Bliss can be described as a modern fable.  The settings and characters in Bliss are painfully real.  But there is a surreal mythical cast to the whole narrative.  It is like we see much of what is happening through a fugue.  You can see the immediate action clearly enough but everything else is very blurred at the edges.  I found this unsettling.  The tone changes towards the end of the book and more depth is given to descriptions of place.  I am sure this is all very deliberate as Harry, after much torment, comes to find his own sense of place.

This is a difficult novel for many reasons.  One that stands out for me is that most of the characters, including Harry I found to be unlikeable and distasteful.  Again I am sure this is part of Carey's point.  After all, for most of the novel Harry believes he is in hell.  Harry's wife and children are awful.  I could go on and on about this but I won't.  Except to say that I ended up feeling that perhaps Bettina, Harry's desperate, frustrated and mercenary wife was not supposed to be interpreted as a real person after all.  Maybe she is meant to be seen as everything that is wrong with a society that is hell bent on a consumerism frenzy.  To this end I found it interesting to note that the novel was published in the early 1980s and perhaps Carey is predicting the greed fuelled financial crash of that decade.

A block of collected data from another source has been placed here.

(* ===== verification/AcpSession.v ===== *)
(** * Sessions of the ACP host (crates/acp-host/src, crates/proto/src/harness_acp.rs)

    The host is the process behind a harness plugin: it translates the frames of
    fleetd to an inner ACP runtime.  This file holds its errors, its configuration
    checks, what it keeps of a session, and the operations that open, adopt, replay
    and close one.  The inner runtime and the connection to it are not part of the
    repository: a reply of the runtime is an argument.  [url::Url::parse], the
    header types of the http crate and the schema types of the ACP crate are the
    class [AcpLibraries]. *)

From stdpp Require Import gmap.
From S2P Require Import Prelude Action Proto Schema Observations Sessions HarnessClient.
From S2P Require Import Supervisor Controller.

(** ** Errors (runtime/mod.rs) *)

Module DriverError.
Inductive t :=
| InvalidConfig (reason : string)
| Protocol (reason : string)
| Runtime (reason : string)
| Json (reason : string)
| Io (reason : string).
Definition code (e : t) : Z :=
  match e with
  | InvalidConfig _ | Protocol _ | Json _ => -32602
  | Runtime _ | Io _ => -32000
  end.
End DriverError.
Notation DriverError := DriverError.t (only parsing).

#[global] Instance Binding_eq_dec : EqDecision Binding.
Proof. solve_decision. Defined.

Definition HOST_MAX_CAPTURE_BYTES : Z := 524288.
Definition MAX_TRANSCRIPT_ENTRIES : Z := 10000.
Definition MAX_TRANSCRIPT_BYTES : Z := 8388608.
Definition ACP_SDK_VERSION : string := "2.0.0".
Definition CARGO_PKG_VERSION : string := "0.1.0".

Section session.
Context `{J : SerdeJson} {JT : JsonTree}.

(** What [Url::parse] reads of a URL. *)
Record Url := {
  url_scheme : string;
  url_host : option string;
  url_port : option Z;
  url_username : string;
  url_password : option string;
  url_query : option string;
  url_fragment : option string;
}.
(** What the host reads of an ACP initialize response. *)
Record AgentCapabilities := {
  load_session : bool;
  session_resume : option Value;
  session_additional_directories : option Value;
}.
Record InitializeResponse := {
  ir_agent_info : option (string * string);
  ir_agent_capabilities : AgentCapabilities;
}.
(** [HeaderName::from_bytes] with its normalized name, [HeaderValue::from_str],
    [Value::as_array] and [as_bool], [serde_json::from_value] and [to_value] of the
    schema types, and the text of a decoding error. *)
Class AcpLibraries := {
  url_parse : string → option Url;
  header_name_from_bytes : string → option string;
  header_value_from_str : string → bool;
  json_as_array : Value → option (list Value);
  json_as_bool : Value → option bool;
  initialize_response_from_value : Value → option InitializeResponse;
  capabilities_to_value : AgentCapabilities → Value;
  json_error : string;
}.
Context {AL : AcpLibraries}.
(** The SHA-256 digest of a byte string in lower-case hexadecimal. *)
Context (sha256_hex : string → string).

One of the things that kept me going through this dark strange tale was Carey's seriously beautiful and accomplished writing,  For instance:

There was toughness in Harry Joy you may not have yet suspected, and although he appears, lying between the sheets of his hospital bed, surrounded by food and friends, to be mushy, soft, like a rotten branch you think you can crack with a soft tap of your axe, you will find, beneath that soft white rotted sapwood, something unexpected: a long pipe of hard redwood which will, after all, take a good saw and some sweat if you are going to burn it.  p36

And this insightful use of simile and metaphor just goes on and on throughout the book to breathtaking effect:

Yes he had been happy.  Of course he'd been happy.  But he had always been happy in the expectation that something else would happen, some wonderful unnamed thing which he was destined for, some quivering butterfly dream soaked in sunlight in a doorway.  p.45

I mean, who can write like that?  Isn't it to die for?

There are many elements to this story.  Too many to try and cover here.  It has the quality of a genuine adult fairy tale or fable.  I found combining the adult with the fairy tale style disturbing at times.  It is like a fairy tale because awful things happen suddenly, without preamble, as in children's fairy tales.  There are also strong strains of good, evil, and hoped for redemption, that feel like a moral story or fable.  Some of Carey's descriptions are not for the faint hearted.  I found myself a bit "grossed out" occasionally as he graphically depicts the more base side of some of his characters.  Again I am sure this is done deliberately to unsettle the reader.  It adds to the "hell" experience I am sure.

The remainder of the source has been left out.